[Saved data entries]
(** X19.  Edge cases of the extension sanitizers.  With an empty array
    of identifiers every URL is replaced by the innocuous string.  A
    URL with an empty identifier ([chrome-extension:///...]) is
    replaced whatever the identifiers are, also when the empty string is
    one of them.  The scheme is compared with regard to case and to the
    kind of extension: a URL that does not start with
    [chrome-extension://] exactly, such as one in upper case or a
    [moz-extension://] URL, is replaced by the Chrome sanitizer. *)
Theorem sanitizeExtensionUrl_edges (url tail : jsstring)
    (extensionId : ExtensionId) (st : realm) :
  sanitizeChromeExtensionUrl url (ConstArray []) st
  = (Normal (wrapped INNOCUOUS_STRING st), allocated st)
  ∧ sanitizeChromeExtensionUrl (str "chrome-extension:///" ++ tail)
      extensionId st
    = (Normal (wrapped INNOCUOUS_STRING st), allocated st)
  ∧ (litPrefix false (str "chrome-extension://") url = false →
     sanitizeChromeExtensionUrl url extensionId st
     = (Normal (wrapped INNOCUOUS_STRING st), allocated st))
  ∧ sanitizeChromeExtensionUrl (str "CHROME-EXTENSION://" ++ tail)
      extensionId st
    = (Normal (wrapped INNOCUOUS_STRING st), allocated st)
  ∧ sanitizeChromeExtensionUrl (str "moz-extension://" ++ tail)
      extensionId st
    = (Normal (wrapped INNOCUOUS_STRING st), allocated st)
  ∧ yields (sanitizeChromeExtensionUrl url (ConstArray []) st)
           INNOCUOUS_STRING st
  ∧ yields (sanitizeChromeExtensionUrl (str "chrome-extension:///" ++ tail)
              extensionId st)
           INNOCUOUS_STRING st
  ∧ (litPrefix false (str "chrome-extension://") url = false →
     yields (sanitizeChromeExtensionUrl url extensionId st)
            INNOCUOUS_STRING st).
Proof.
  assert (Hprefix : ∀ u ids,
            litPrefix false (str "chrome-extension://") u = false →
            sanitizeChromeExtensionUrl u ids st
            = (Normal (wrapped INNOCUOUS_STRING st), allocated st)).
  { intros u ids Hu.
    apply (sanitizeExtensionUrl_accepted "chrome-extension" u ids st).
    intros (id & tl & -> & _). rewrite app_assoc in Hu.
    change (str "chrome-extension" ++ str "://")
      with (str "chrome-extension://") in Hu.
    by rewrite litPrefix_here in Hu. }
  assert (Hempty : sanitizeChromeExtensionUrl url (ConstArray []) st
                   = (Normal (wrapped INNOCUOUS_STRING st), allocated st)).
  { apply (sanitizeExtensionUrl_accepted "chrome-extension" url _ st).
    intros (id & tl & _ & _ & _ & Hin). cbn in Hin.
    by apply elem_of_nil in Hin. }
  assert (Hnoid : sanitizeChromeExtensionUrl
                    (str "chrome-extension:///" ++ tail) extensionId st
                  = (Normal (wrapped INNOCUOUS_STRING st), allocated st)).
  { apply (sanitizeExtensionUrl_accepted "chrome-extension" _ extensionId st).
    intros (id & tl & E & Hne & Hid & _).
    change (str "chrome-extension:///" ++ tail)
      with (str "chrome-extension" ++ str "://" ++ 47 :: tail) in E.
    do 2 apply app_inv_head in E.
    destruct id as [| a id]; [done |]. injection E as <- _.
    apply Hid, list_elem_of_here. }
  split; [exact Hempty |]. split; [exact Hnoid |].
  split; [by apply Hprefix |].
  split; [apply Hprefix; reflexivity |].
  split; [apply Hprefix; reflexivity |].
  split; [by apply yields_wrapped |]. split; [by apply yields_wrapped |].
  intros H. by apply yields_wrapped, Hprefix.
Qed.

Lemma sanitizeExtensionUrl_edges_witness :
  sanitizeChromeExtensionUrl (str "Chrome-Extension://abc/x")
    (OneConst {| goog_string.stringConstValueWithSecurityContract_ :=
                   str "abc" |}) (loaded false)
  = (Normal (wrapped INNOCUOUS_STRING (loaded false)),
     allocated (loaded false)).
Proof.
  refine (proj1 (proj2 (proj2 (sanitizeExtensionUrl_edges
            (str "Chrome-Extension://abc/x") []
            (OneConst {| goog_string.stringConstValueWithSecurityContract_ :=
                           str "abc" |}) (loaded false)))) _).
  vm_compute. reflexivity.
Defined.

End ExtensionUrls.
(** The cluster-changing requests that the loop of [main] sends for one
    index when every step succeeds: a close when the index exists
    locally, the restore, the open. *)
Definition index_actions (snapshot : string) (local_indices : gmap string local_index)
    (idx : string) : list event :=
  (if bool_decide (is_Some (local_indices !! idx))
   then [Http (PostClose PASSIVE_CLUSTER idx)] else [])
  ++ [Http (PostRestore PASSIVE_CLUSTER SNAPSHOT_REPO snapshot idx false true);
      Http (PostOpen PASSIVE_CLUSTER idx)].

(** The exceptions that can leave [get_local_indices]. *)
Definition is_value_or_overflow_error (e : exn) : bool :=
  match e with
  | ValueError | OverflowError => true
  | _ => false
  end.

(** The exceptions that can leave [get_latest_snapshot] and [main]. *)
Definition is_value_overflow_or_os_error (e : exn) : bool :=
  match e with
  | ValueError | OverflowError | OSError => true
  | _ => false
  end.

(** The entry that [get_local_indices] stores for a row whose size parses. *)
Definition local_index_of_row (row : cat_row) : option local_index :=
  match size_bytes (row_store_size row) with
  | Ok size => Some (LocalIndex (docs_count (row_docs_count row)) size)
  | Raise _ => None
  end.

(** The row of a [_cat/indices] answer that decides the entry of [name]:
    the last one with this index name. *)
Definition row_for (name : string) (rows : list cat_row) : option cat_row :=
  last (filter (fun row => row_index row = name) rows).

(** An event that is no restore request, or one for an index that
    [allowed] holds of. *)
Definition restores_only (allowed : string -> Prop) (e : event) : Prop :=
  match e with
  | Http (PostRestore _ _ _ index _ _) => allowed index
  | _ => True
  end.

(** ** The index growth dashboard (elk_util/streamlit_app.py, line 46) *)

(** [top_10 = sorted(index_stats, key=lambda x: x['size'], reverse=True)[:10]]
    on the list of [(index, size)] entries: a sort with [reverse=True]
    is stable too, so it is the stable ascending sort on the negated
    size. *)
Definition top_10 (index_stats : list (string * Z)) : list (string * Z) :=
  take 10 (sort_by_key (fun x => - x.2) index_stats).

(** * Properties *)

(** ** The stable sort *)

Section Sort.
Context {A : Type} (key : A -> Z).

Lemma insert_by_key_perm x l : insert_by_key key x l ≡ₚ x :: l.
Proof.
  induction l as [|y l IH]; simpl; [done|].
  destruct (key x <=? key y); [done|].
  rewrite IH. apply Permutation_swap.
Qed.

Lemma sort_by_key_perm l : sort_by_key key l ≡ₚ l.
Proof.
  induction l as [|x l IH]; simpl; [done|].
  by rewrite insert_by_key_perm, IH.
Qed.

Lemma insert_by_key_sorted x l :
  StronglySorted (fun a b => key a <= key b) l ->
  StronglySorted (fun a b => key a <= key b) (insert_by_key key x l).
Proof.
  induction 1 as [|y l Hl IH Hy]; simpl.
  - repeat constructor.
  - destruct (Z.leb_spec (key x) (key y)) as [Hxy|Hxy].
    + constructor; [by constructor|].
      constructor; [done|].
      eapply Forall_impl; [exact Hy|]. simpl. intros; lia.
    + constructor; [done|].
      rewrite insert_by_key_perm. constructor; [lia|done].
Qed.
(** * pool-lights: the DS3231 clock driver and the LED sketch

    A shallow embedding of [DS3231.h] (BCD conversion, the two-wire bus
    transactions with the DS3231 real-time clock, the temperature read, the
    system-time update) and of the sketch's [loop()] (the debounced button and
    the chase animation), with the properties of the specification proved
    about the embedding.

    The target is an 8-bit AVR board: [byte] and [uint8_t] are 8 bits, [int8_t]
    is 8 bits signed, [int] is 16 bits signed and [unsigned long] is 32 bits.
    Machine integers are values of [Z]; every conversion and every arithmetic
    result that the C code stores in a narrower type is written out with the
    wrap-around of that type. *)

From Stdlib Require Import String.
From Stdlib Require Import ZArith List Bool Lia QArith.
Import ListNotations.
Local Open Scope Z_scope.

(** ** Machine integers *)

Module Mach.

(** Conversion to [byte] / [uint8_t]. *)
Definition to_byte (z : Z) : Z := z mod 256.

(** Conversion to the 16-bit [int]. *)
Definition to_int (z : Z) : Z := (z + 32768) mod 65536 - 32768.

(** Conversion to [int8_t]. *)
Definition to_int8 (z : Z) : Z := (z + 128) mod 256 - 128.

(** Conversion to the 32-bit [unsigned long]. *)
Definition to_ulong (z : Z) : Z := z mod 4294967296.

Definition is_byte (z : Z) : Prop := 0 <= z < 256.

End Mach.

Import Mach.

(** A bounded universal quantifier over [lo, lo + n), checked by evaluation. *)
Fixpoint forall_from (lo : Z) (n : nat) (p : Z -> bool) : bool :=
  match n with
  | O => true
  | S k => p lo && forall_from (lo + 1) k p
  end.

(** ** The environment: the Wire bus and the Time library

    [Wire] (the board's two-wire bus library) and [setTime] (the Time library)
    are not part of the repository.  They are modelled by what the calls of
    [DS3231.h] do to the outside world: every call on the bus is appended to a
    log, [requestFrom] moves the bytes that the addressed device delivers into
    the receive buffer, [read] takes the next byte of that buffer (or returns
    [-1] when it is empty), and [setTime] records the calendar fields it is
    given. *)

Module Env.

Inductive BusOp : Type :=
| BeginTransmission (address : Z)
| Write (data : Z)
| EndTransmission
| RequestFrom (address : Z) (quantity : Z)
| Read (value : Z).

→ GOAL OF THE EXERCISE
There is a run of lines above from the one with "From Stdlib Require Import String." to the one with "(** Conversion to the 16-bit [int]. *)"; print exactly that run, both ends included, and nothing else.

→ EXERCISE SOLUTION
From Stdlib Require Import String.
From Stdlib Require Import ZArith List Bool Lia QArith.
Import ListNotations.
Local Open Scope Z_scope.

(** ** Machine integers *)

Module Mach.

(** Conversion to [byte] / [uint8_t]. *)
Definition to_byte (z : Z) : Z := z mod 256.

(** Conversion to the 16-bit [int]. *)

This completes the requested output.